How afraid should I be?
How can I insulate myself from what’s coming?

For the sharp old man, I sensed there was a hope of leveraging insider knowledge for personal gain. In every market crash there are always a few who make a fortune. I could see his brain calculating the possibilities.

It was a fascinating conversation, even though I think I may have disappointed him. The greatest religious scholars of Jesus’ day were completely wrong in their theories regarding who the Messiah would be. They didn’t even recognize Him when He was standing among them. The only ones who correctly interpreted His arrival were Zoroastrian priests from Persia who arrived with gifts of gold, frankincense, and myrrh.

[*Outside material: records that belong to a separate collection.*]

(* ===== verification/Ulib.v ===== *)
(** * user/ulib.c

    The C library of user programs over byte memory ([char] is unsigned on
    RISC-V), and what its number conversions have to do with each other. *)

From S2P Require Import Prelude CMem KString Printf UPrintf.

(** Loops that run to a NUL take fuel; [None] is the run that has not met one. *)
Fixpoint strcpy (fuel : nat) (m : mem) (s t : Z) : option mem :=
  match fuel with
  | O => None
  | S f => let c := m t in
           let m' := store1 m s c in
           if c =? 0 then Some m' else strcpy f m' (s + 1) (t + 1)
  end.

Fixpoint strcmp (fuel : nat) (m : mem) (p q : Z) : option Z :=
  match fuel with
  | O => None
  | S f => if truth (m p) && (m p =? m q) then strcmp f m (p + 1) (q + 1) else Some (m p - m q)
  end.

Definition strlen (fuel : nat) (m : mem) (s : Z) : option Z := KString.strlen fuel m s.

Definition memset (m : mem) (dst c n : Z) : mem := memset_loop (Z.to_nat n) m dst c 0.

(** The address of the character, 0 for a null pointer. *)
Fixpoint strchr (fuel : nat) (m : mem) (s c : Z) : option Z :=
  match fuel with
  | O => None
  | S f => if m s =? 0 then Some 0 else if m s =? c then Some s else strchr f m (s + 1) c
  end.

(** [gets(buf, max)]; [input] is what read(0, &c, 1) returns one byte at a
    time, nothing left standing for a result below 1.  The result is the
    memory and the rest of the input. *)
Fixpoint gets_loop (fuel : nat) (m : mem) (buf max i : Z) (input : list Z) : mem * Z * list Z :=
  match fuel with
  | O => (m, i, input)
  | S f =>
      if i + 1 <? max then
        match input with
        | [] => (m, i, [])
        | c :: input' =>
            let m' := store1 m (buf + i) c in
            if (c =? 10) || (c =? 13) then (m', i + 1, input') else gets_loop f m' buf max (i + 1) input'
        end
      else (m, i, input)
  end.
Definition gets (m : mem) (buf max : Z) (input : list Z) : mem * list Z :=
  let '(m', i, input') := gets_loop (Z.to_nat max) m buf max 0 input in (store1 m' (buf + i) 0, input').

(** [atoi] over the characters from [s] on.  Signed overflow is undefined: the
    sum [n*10 + *s] is computed before ['0'] is taken off. *)
Definition INT_MAX : Z := 2 ^ 31 - 1.
Fixpoint atoi_loop (s : list Z) (n : Z) : option Z :=
  match s with
  | [] => Some n
  | c :: s' =>
      if (48 <=? c) && (c <=? 57) then
        if n * 10 + c <=? INT_MAX then atoi_loop s' (n * 10 + c - 48) else None
      else Some n
  end.
Definition atoi (s : list Z) : option Z := atoi_loop s 0.

Definition memmove (m : mem) (vdst vsrc n : Z) : mem :=
  if vdst <? vsrc then copy_up (Z.to_nat n) m vdst vsrc
  else copy_down (Z.to_nat n) m (vdst + n) (vsrc + n).

Definition memcmp (m : mem) (s1 s2 n : Z) : Z := memcmp_loop (Z.to_nat n) m s1 s2.

Definition memcpy (m : mem) (dst src n : Z) : mem := memmove m dst src n.

(** ** Moving memory *)

(** The user library and the kernel choose the direction of the copy by
    different tests, and move the same bytes. *)
Lemma memmove_agree (m : mem) (dst src n : Z) :
  mem_ok m -> 0 <= n -> memmove m dst src n ≡ KString.memmove m dst src n.
Proof.
  intros Hm Hn x; rewrite memmove_at by done; unfold memmove; destruct (Z.ltb_spec dst src).
  - rewrite copy_up_spec by (auto; lia); by rewrite Z2Nat.id by lia.
  - rewrite copy_down_spec by (auto; lia); rewrite Z2Nat.id by lia.
    by replace (dst + n - n) with dst by lia; replace (src + n + (x - (dst + n))) with (src + (x - dst)) by lia.
Qed.

(** ** Numbers *)

(** How many digits the loop of printint stores. *)
Lemma digits_length ten base n : 1 < base -> forall fuel x,
  0 <= x < base ^ Z.of_nat fuel -> (0 < n)%nat ->
  (length (digits_loop fuel ten x base) <= n)%nat <-> x < base ^ Z.of_nat n.
Proof.
  intros Hb; induction n as [|n IH]; [lia|]; intros [|f] x Hx _; cbn [digits_loop length].
  { split; [|cbn; lia]; intros _; cbn in Hx; assert (0 < base ^ Z.of_nat (S n)) by lia; lia. }
  rewrite !Nat2Z.inj_succ, !Z.pow_succ_r in * by lia.
  assert (Hq : 0 <= x / base < base ^ Z.of_nat f) by (split; [apply Z.div_pos; lia|apply Z.div_lt_upper_bound; lia]).
  destruct (Z.eqb_spec (x / base) 0) as [E|E]; cbn [length].
  - split; [|lia]; intros _; apply Z.div_small_iff in E as [E|E]; try lia.
    assert (1 <= base ^ Z.of_nat n) by lia; nia.
  - destruct n as [|n].
    + destruct f as [|f]; [cbn in Hq; lia|]; cbn [digits_loop length]; split; [lia|].
      cbn; intros Hlt; exfalso; apply E; apply Z.div_small; lia.
    + rewrite <- Nat.succ_le_mono, IH by lia; split; intros H.
      * pose proof (Z.div_mod x base ltac:(lia)); pose proof (Z.mod_pos_bound x base ltac:(lia)); nia.
      * by apply Z.div_lt_upper_bound; [lia|].
Qed.

Lemma digit_decimal ten x : 0 <= x < 10 -> digit ten x = 48 + x.
Proof. intros H; unfold digit, ch_0; by rewrite (proj2 (Z.ltb_lt x 10)) by lia. Qed.

(** [atoi] reads back the digits of a number and goes on after them. *)
Lemma atoi_digits ten fuel : forall x tl, 0 <= x < 10 ^ Z.of_nat fuel -> x + 48 <= INT_MAX -> (0 < fuel)%nat ->
  atoi_loop (rev (digits_loop fuel ten x 10) ++ tl) 0 = atoi_loop tl x.
Proof.
  induction fuel as [|f IH]; intros x tl Hx Hm Hf; [lia|]; cbn [digits_loop rev].
  pose proof (Z.div_mod x 10 ltac:(lia)) as Hd; pose proof (Z.mod_pos_bound x 10 ltac:(lia)) as Hr.
  assert (Hlast : atoi_loop (digit ten (x mod 10) :: tl) (x / 10) = atoi_loop tl x).
  { cbn [atoi_loop]; rewrite digit_decimal by done.
    rewrite (proj2 (Z.leb_le 48 _)), (proj2 (Z.leb_le _ 57)) by lia; cbn [andb].
    rewrite (proj2 (Z.leb_le _ INT_MAX)) by lia; f_equal; lia. }
  rewrite <- app_assoc; destruct (Z.eqb_spec (x / 10) 0) as [E|E]; cbn [rev app].
  - by rewrite E in Hlast.
  - rewrite Nat2Z.inj_succ, Z.pow_succ_r in Hx by lia.
    assert (0 <= x / 10 < 10 ^ Z.of_nat f) by (split; [apply Z.div_pos; lia|apply Z.div_lt_upper_bound; lia]).
    rewrite IH; [done|done|lia|]; destruct f; [cbn in *; lia|lia].
Qed.

Lemma digits_decimal ten ten' fuel : forall x, digits_loop fuel ten x 10 = digits_loop fuel ten' x 10.
Proof.
  induction fuel as [|f IH]; intros x; [done|]; cbn [digits_loop].
  pose proof (Z.mod_pos_bound x 10 ltac:(lia)); rewrite !digit_decimal by done; f_equal.
  by destruct (x / 10 =? 0).
Qed.

(** The decimal printer of the kernel stays in its sixteen-byte buffer
    exactly for the numbers between -10^15 and 10^16, exclusive; any other
    64-bit number overflows it. *)
Theorem printint_bounds (x : Z) :
  - 2 ^ 63 <= x < 2 ^ 63 ->
  Printf.Kernel.printint x 10 true <> None <-> - 10 ^ 15 < x < 10 ^ 16.
Proof.
  intros Hx; unfold Printf.Kernel.printint, flush, BUFLEN; cbn [andb]; destruct (Z.ltb_spec x 0) as [Hn|Hn].
  - rewrite u64_small by lia; set (b := digits_loop _ _ _ _); rewrite length_app; cbn [length].
    pose proof (digits_length ch_a 10 15 ltac:(lia) 64 (- x) ltac:(lia) ltac:(lia)) as Hl; fold b in Hl.
    destruct (Nat.leb_spec (length b + 1) 16); (split; [intros H'; try done; assert (- x < 10 ^ Z.of_nat 15) by (apply Hl; lia); lia|]).
    + done.
    + intros H'; assert (length b <= 15)%nat by (apply Hl; lia); lia.
  - rewrite u64_small by lia; set (b := digits_loop _ _ _ _).
    pose proof (digits_length ch_a 10 16 ltac:(lia) 64 x ltac:(lia) ltac:(lia)) as Hl; fold b in Hl.
    destruct (Nat.leb_spec (length b) 16); (split; [intros H'; try done; assert (x < 10 ^ Z.of_nat 16) by (apply Hl; lia); lia|]).
    + done.
    + intros H'; assert (length b <= 16)%nat by (apply Hl; lia); lia.
Qed.

Lemma printint_bounds_witness : Printf.Kernel.printint (10 ^ 16) 10 true = None.
Proof.
  destruct (Printf.Kernel.printint (10 ^ 16) 10 true) eqn:E; [|reflexivity].
  assert (H : Printf.Kernel.printint (10 ^ 16) 10 true <> None) by (rewrite E; discriminate).
  apply (proj1 (printint_bounds (10 ^ 16) ltac:(split; vm_compute; congruence))) in H.
  destruct H as [_ H]; vm_compute in H; discriminate.
Defined.

(** C39: numbers survive printing and reading.  For every [x] from 0 to
    INT_MAX - 48 the kernel's and the user's printf print the same digits,
    and [atoi] of them is [x]. *)
Theorem print_atoi_roundtrip (x : Z) :
  0 <= x <= INT_MAX - 48 ->
  exists s, UPrintf.User.printint x 10 true = Some s /\ Printf.Kernel.printint x 10 true = Some s /\ atoi s = Some x.
Proof.
  intros Hx; unfold INT_MAX in Hx; exists (rev (digits_loop 64 ch_A x 10)).
  assert (Hl : (length (digits_loop 64 ch_A x 10) <= 16)%nat) by (apply digits_length; lia).
  unfold UPrintf.User.printint, Printf.Kernel.printint, flush, BUFLEN; rewrite i32_small by lia.
  rewrite (proj2 (Z.ltb_ge x 0)) by lia; cbn [andb]; rewrite u32_small, u64_small by lia.
  rewrite (digits_decimal ch_a ch_A), (proj2 (Nat.leb_le _ _) Hl); split; [done|]; split; [done|].
  unfold atoi; rewrite <- (app_nil_r (rev _)), atoi_digits by (unfold INT_MAX; lia); done.
Qed.

Lemma print_atoi_roundtrip_witness : atoi (str "40961") = Some 40961.
Proof.
  destruct (print_atoi_roundtrip 40961 ltac:(split; vm_compute; congruence)) as (s & _ & Hs & Ha).
  vm_compute in Hs; injection Hs as <-; exact Ha.
Defined.

(** The largest int is not read back: the sum overflows before ['0'] is
    subtracted. *)
Lemma atoi_int_max : atoi (str "2147483647") = None.
Proof. by vm_compute. Qed.

(** The unsigned conversion of an int that is negative widens it first, and
    its twenty digits overflow the buffer. *)
Lemma printf_u_overflow : Printf.Kernel.printf (str "%u") [VNum (-1)] = None.
Proof. by vm_compute. Qed.
(* ===== verification/ProcTable.v ===== *)
(** * The process table

    The states and pids of the table, and that every function of proc.c moves
    processes only along the edges of the state diagram and keeps pids
    unique. *)

From S2P Require Import Prelude CMem KString Riscv Kalloc Vm Locks Pipe Block Bio Log Fs FsAlloc File Printf Proc.

(** ** The abstract table *)

Definition table : Type := (list (procstate * Z) * Z)%type.
Definition table_of (s : kst) : table := ((fun p => (p_state p, p_pid p)) <$> procs s, nextpid s).

(** The state diagram; a process also comes from and returns to UNUSED. *)
Definition edge (a b : procstate) : bool :=
  match a, b with
  | USED, RUNNABLE | RUNNABLE, RUNNING | RUNNING, RUNNABLE | RUNNING, SLEEPING | SLEEPING, RUNNABLE | RUNNING, ZOMBIE => true
  | _, _ => false
  end.

Inductive pstep : table -> table -> Prop :=
| ps_alloc l n i pid : l !! i = Some (UNUSED, pid) -> 0 < n < 2 ^ 31 - 1 -> pstep (l, n) (<[i := (USED, n)]> l, n + 1)
| ps_move l n i a b pid : l !! i = Some (a, pid) -> edge a b = true -> pstep (l, n) (<[i := (b, pid)]> l, n)
| ps_free l n i a pid : l !! i = Some (a, pid) -> a = ZOMBIE \/ a = USED -> pstep (l, n) (<[i := (UNUSED, 0)]> l, n).

(** Unused slots have pid 0, the others distinct pids that have been given out. *)
Record table_ok (t : table) : Prop := {
  to_next : 1 <= t.2;
  to_unused i pid : t.1 !! i = Some (UNUSED, pid) -> pid = 0;
  to_used i a pid : t.1 !! i = Some (a, pid) -> a <> UNUSED -> 0 < pid < t.2;
  to_unique i j a b pid : t.1 !! i = Some (a, pid) -> t.1 !! j = Some (b, pid) -> pid <> 0 -> i = j
}.

Lemma table_ok_step t t' : table_ok t -> pstep t t' -> table_ok t'.
Proof.
  intros [H1 H2 H3 H4] Hs.
  assert (Hpos : forall i a pid, t.1 !! i = Some (a, pid) -> pid <> 0 -> 0 < pid < t.2).
  { intros i a pid Hi H0; apply (H3 i a pid Hi); intros ->; by apply H2 in Hi. }
  destruct Hs as [l n i pid0 Hi Hn|l n i a b pid Hi He|l n i a pid Hi Ha]; cbn [fst snd] in *; constructor; cbn [fst snd].
  - lia.
  - intros j pid; rewrite list_lookup_insert_Some; intros [(_ & [=] & _)|[_ Hj]]; eauto.
  - intros j a pid; rewrite list_lookup_insert_Some; intros [(_ & [= <- <-] & _)|[_ Hj]] Ha; [lia|]; specialize (H3 _ _ _ Hj Ha); lia.
  - intros j k a b pid; rewrite !list_lookup_insert_Some; intros [(<- & Ej & _)|[Hne Hj]] [(<- & Ek & _)|[Hne' Hk]] H0; simplify_eq; eauto.
    + pose proof (Hpos _ _ _ Hk H0); lia.
    + pose proof (Hpos _ _ _ Hj H0); lia.
  - done.
  - intros j p; rewrite list_lookup_insert_Some; intros [(_ & [= -> <-] & _)|[_ Hj]]; [by destruct a|eauto].
  - intros j a' p; rewrite list_lookup_insert_Some; intros [(_ & [= <- <-] & _)|[_ Hj]] Ha'; [|eauto]; apply (H3 i a pid Hi); intros ->; by destruct b.
  - intros j k a' b' p; rewrite !list_lookup_insert_Some; intros [(<- & Ej & _)|[Hne Hj]] [(<- & Ek & _)|[Hne' Hk]] H0; simplify_eq; eauto.
  - done.
  - intros j p; rewrite list_lookup_insert_Some; intros [(_ & [= <-] & _)|[_ Hj]]; eauto.
  - intros j a' p; rewrite list_lookup_insert_Some; intros [(_ & [= <- <-] & _)|[_ Hj]] Ha'; [done|eauto].
  - intros j k a' b' p; rewrite !list_lookup_insert_Some; intros [(<- & Ej & _)|[Hne Hj]] [(<- & Ek & _)|[Hne' Hk]] H0; simplify_eq; eauto.
Qed.

Lemma pstep_length t t' : pstep t t' -> length t'.1 = length t.1.
Proof. destruct 1; apply length_insert. Qed.

(** ** Runs that return

    [wlp m Q s]: if [m] returns from [s], whatever locks are held, [Q] holds. *)
Definition wlp {A} (m : M kst A) (Q : A -> kst -> Prop) (s : kst) : Prop :=
  forall c, match m c s with Ret a _ s' => Q a s' | _ => True end.

Section rules.
Context {A B : Type}.
Implicit Types (s : kst) (Q : A -> kst -> Prop).

Lemma wlp_bind (m : M kst B) (k : B -> M kst A) Q s : wlp m (fun a s' => wlp (k a) Q s') s -> wlp (kbind m k) Q s.
Proof. intros H c; specialize (H c); unfold kbind; destruct (m c s); [by apply H|done..]. Qed.
Lemma wlp_ret (a : A) Q s : Q a s -> wlp (kret a) Q s.
Proof. by intros H c. Qed.
Lemma wlp_mono (m : M kst A) Q Q' s : wlp m Q s -> (forall a s', Q a s' -> Q' a s') -> wlp m Q' s.
Proof. intros H HQ c; specialize (H c); destruct (m c s); auto. Qed.
Lemma wlp_panic msg Q s : wlp (panic msg) Q s.
Proof. by intros c. Qed.
Lemma wlp_stuck Q s : wlp stuck Q s.
Proof. by intros c. Qed.
End rules.

Lemma wlp_get (Q : kst -> kst -> Prop) s : Q s s -> wlp kget Q s.
Proof. by intros H c. Qed.
Lemma wlp_pget i (Q : proc -> kst -> Prop) s : Q (get_proc i s) s -> wlp (pget i) Q s.
Proof. by intros H c. Qed.
Lemma wlp_pmod i f (Q : unit -> kst -> Prop) s : Q tt (upd_proc i f s) -> wlp (pmod i f) Q s.
Proof. by intros H c. Qed.
Lemma wlp_kmod f (Q : unit -> kst -> Prop) s : Q tt (f s) -> wlp (kmod f) Q s.
Proof. by intros H c. Qed.
Lemma wlp_acquire lk (Q : unit -> kst -> Prop) s : Q tt s -> wlp (acquire lk) Q s.
Proof. intros H c; unfold acquire; by case_decide. Qed.
Lemma wlp_release lk (Q : unit -> kst -> Prop) s : Q tt s -> wlp (release lk) Q s.
Proof. intros H c; unfold release; by case_decide. Qed.

(** Code that leaves the table alone. *)
Definition still {A} (m : M kst A) : Prop := forall s, wlp m (fun _ s' => table_of s' = table_of s) s.

Lemma wlp_still {A} (m : M kst A) Q s : still m -> (forall a s', table_of s' = table_of s -> Q a s') -> wlp m Q s.
Proof. intros H HQ; eapply wlp_mono; [apply H|done]. Qed.
Lemma still_ret {A} (a : A) : still (kret a).
Proof. intros s; by apply wlp_ret. Qed.
Lemma still_bind {A B} (m : M kst A) (k : A -> M kst B) : still m -> (forall a, still (k a)) -> still (kbind m k).
Proof. intros Hm Hk s; apply wlp_bind, (wlp_still m _ s Hm); intros a s1 H1; rewrite <- H1; apply Hk. Qed.
Lemma still_get : still kget.
Proof. intros s; by apply wlp_get. Qed.
Lemma still_pget i : still (pget i).
Proof. intros s; by apply wlp_pget. Qed.
Lemma still_acquire lk : still (acquire lk).
Proof. intros s; by apply wlp_acquire. Qed.
Lemma still_release lk : still (release lk).
Proof. intros s; by apply wlp_release. Qed.
Lemma still_stuck {A} : still (stuck : M kst A).
Proof. intros s; apply wlp_stuck. Qed.
Lemma still_panic {A} msg : still (panic msg : M kst A).
Proof. intros s; apply wlp_panic. Qed.
(** C7: no wakeup is lost.  When [wakeup(ch)] returns to a caller that holds
    the lock of the channel, no process is asleep on [ch], and none that has
    given up the lock in [sleep(ch, lk)] is still on its way to sleep.  The
    caller is a process; an interrupt handler on a CPU that runs the scheduler
    is not a step of the machine. *)
Theorem no_lost_wakeup s c i h :
  reachable s -> cpu s c = Run i -> ppc s i = Woke h ->
  forall j, (j < NP)%nat -> ~ dozing s j h /\ ~ (st s j = SLEEPING /\ ch s j = Some h).
Proof.
  intros Hinv%reachable_inv Hc Hq j Hj.
  assert (Hd : ~ dozing s j h).
  { apply (i_wake s Hinv i h NP j); [by exists c|by rewrite Hq|done|done]. }
  split; [done|]; intros [Hst Hch].
  assert (~ running s j) as Hr.
  { intros Hr; pose proof (i_st s Hinv j Hr) as Hs; rewrite Hst in Hs; apply Hd; unfold dozing.
    destruct (ppc s j) as [| | | | | | | | |x| | | | | | | | | | | | | | | | | | |] eqn:Hp; try done.
    rewrite (i_chan s Hinv j x) in Hch by auto; congruence. }
  pose proof (i_idle s Hinv j Hr) as Hi; rewrite Hst in Hi; destruct Hi as (x & Hp & Hx).
  apply Hd; unfold dozing; rewrite Hp; naive_solver congruence.
Qed.

(** ** Witness: CPU 0 runs the first process, which calls wakeup(&log) *)

Lemma proc_step s s' c i a q q' :
  reachable s -> cpu s c = Run i -> ppc s i = q -> pact i q a q' -> run_act c i a s = Some s' ->
  reachable (set_pc i q' s').
Proof. intros Hr Hc <- Hp Ha; by eapply (reach_step c); [|eapply s_proc]. Qed.

Definition demo_run : cfg := set_cpu 0 (Run 0) (set_st 0 RUNNING (set_cpu 0 (Test 0) (set_plk 0 (Some 0%nat) init))).

Lemma demo_run_reachable : reachable demo_run.
Proof.
  apply (reach_step 0 (set_cpu 0 (Test 0) (set_plk 0 (Some 0%nat) init))); [|by apply s_switch].
  apply (reach_step 0 init); [apply reach_init|by apply s_lock].
Qed.

Lemma demo_wakeup n : (n <= NP)%nat -> exists s,
  reachable s /\ cpu s 0%nat = Run 0 /\ ppc s 0%nat = Wake O_log n /\
  (forall k, plk s k = None) /\ (forall k, st s k <> SLEEPING).
Proof.
  induction n as [|n IH]; intros Hn.
  - pose proof (proc_step _ _ 0 0 _ _ _ demo_run_reachable eq_refl eq_refl (p_forkret 0) eq_refl) as H1.
    pose proof (proc_step _ _ 0 0 _ _ _ H1 eq_refl eq_refl (p_enter 0 O_log eq_refl) eq_refl) as H2.
    pose proof (proc_step _ _ 0 0 _ _ _ H2 eq_refl eq_refl (p_wake 0 O_log) eq_refl) as H3.
    eexists; split_and!; [exact H3|done|done|by intros [|k]|by intros [|k]].
  - destruct (IH ltac:(lia)) as (s & Hr & Hc & Hq & Hp & Hs); destruct (decide (n = 0%nat)) as [->|Hne].
    + eexists; split_and!; [exact (proc_step _ _ _ _ _ _ _ Hr Hc Hq (p_wake_self 0 O_log Hn) eq_refl)|done..].
    + assert (Ha : run_act 0 0 (AcqP n) s = Some (set_plk n (Some 0%nat) s)) by (cbn; by rewrite Hp).
      pose proof (proc_step _ _ _ _ _ _ _ Hr Hc Hq (p_wake_lock 0 O_log n ltac:(lia) Hne) Ha) as H1.
      set (s1 := set_pc 0 (WakeL O_log n) (set_plk n (Some 0%nat) s)) in *.
      assert (Hm : run_act 0 0 (Miss n (Some O_log) SLEEPING) s1 = Some s1).
      { unfold run_act, matches; rewrite bool_decide_eq_false_2; [done|apply Hs]. }
      pose proof (proc_step _ _ _ _ _ _ _ H1 Hc eq_refl (p_wake_miss 0 O_log n) Hm) as H2.
      pose proof (proc_step _ _ _ _ _ _ _ H2 Hc eq_refl (p_wake_rel 0 O_log n) eq_refl) as H3.
      eexists; split_and!; [exact H3|done|done| |done].
      intros k; cbn; unfold insert, fn_insert; repeat case_decide; auto.
Qed.

Lemma no_lost_wakeup_witness : exists s,
  reachable s /\ ppc s 0%nat = Woke O_log /\ forall j, (j < NP)%nat -> ~ (st s j = SLEEPING /\ ch s j = Some O_log).
Proof.
  destruct (demo_wakeup NP (le_n _)) as (s & Hr & Hc & Hq & Hp & Hs).
  pose proof (proc_step _ _ _ _ _ _ _ Hr Hc Hq (p_woke 0 O_log NP (le_n _)) eq_refl) as Hr'.
  eexists; split; [exact Hr'|]; split; [done|].
  intros j Hj; exact (proj2 (no_lost_wakeup _ 0 0 O_log Hr' Hc eq_refl j Hj)).
Defined.

Lemma sched_safe_witness : reachable demo_run /\ cpu demo_run 0%nat = Run 0 /\
  forall c, cpu demo_run c = Run 0 -> c = 0%nat.
Proof.
  split; [apply demo_run_reachable|]; split; [done|]; intros c Hc.
  exact (proj1 (sched_safe demo_run demo_run_reachable) c 0%nat 0%nat Hc eq_refl).
Defined.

If all of those religious scholars got it wrong with Jesus first coming, I suspect we’ll all get it wrong with Jesus’ second coming. Even Jesus shrugged and said He didn’t know when it would be. I think trying to predict anything is a fool’s errand. I was sorry to disappoint my new friend looking for an edge.

I dusted off one of my favorite old jokes for him and told him I when it came to Revelation I consider myself a “pan-tribulationist.” It’s all going to pan-out in the end.

[cue: rimshot]

As I left the retirement center that day I thought about my new friend. What struck me most about our conversation was how invested he was in this earthly life. He had been retired for who knows how many years. Who knows how many days he has left on this earthly journey but it doesn’t take a prophet to know there’s a precariously small amount of sand left in his hourglass. Even if he reads the tea leaves and escapes the coming Tribulation as the one who made the right financial play, what will it profit him?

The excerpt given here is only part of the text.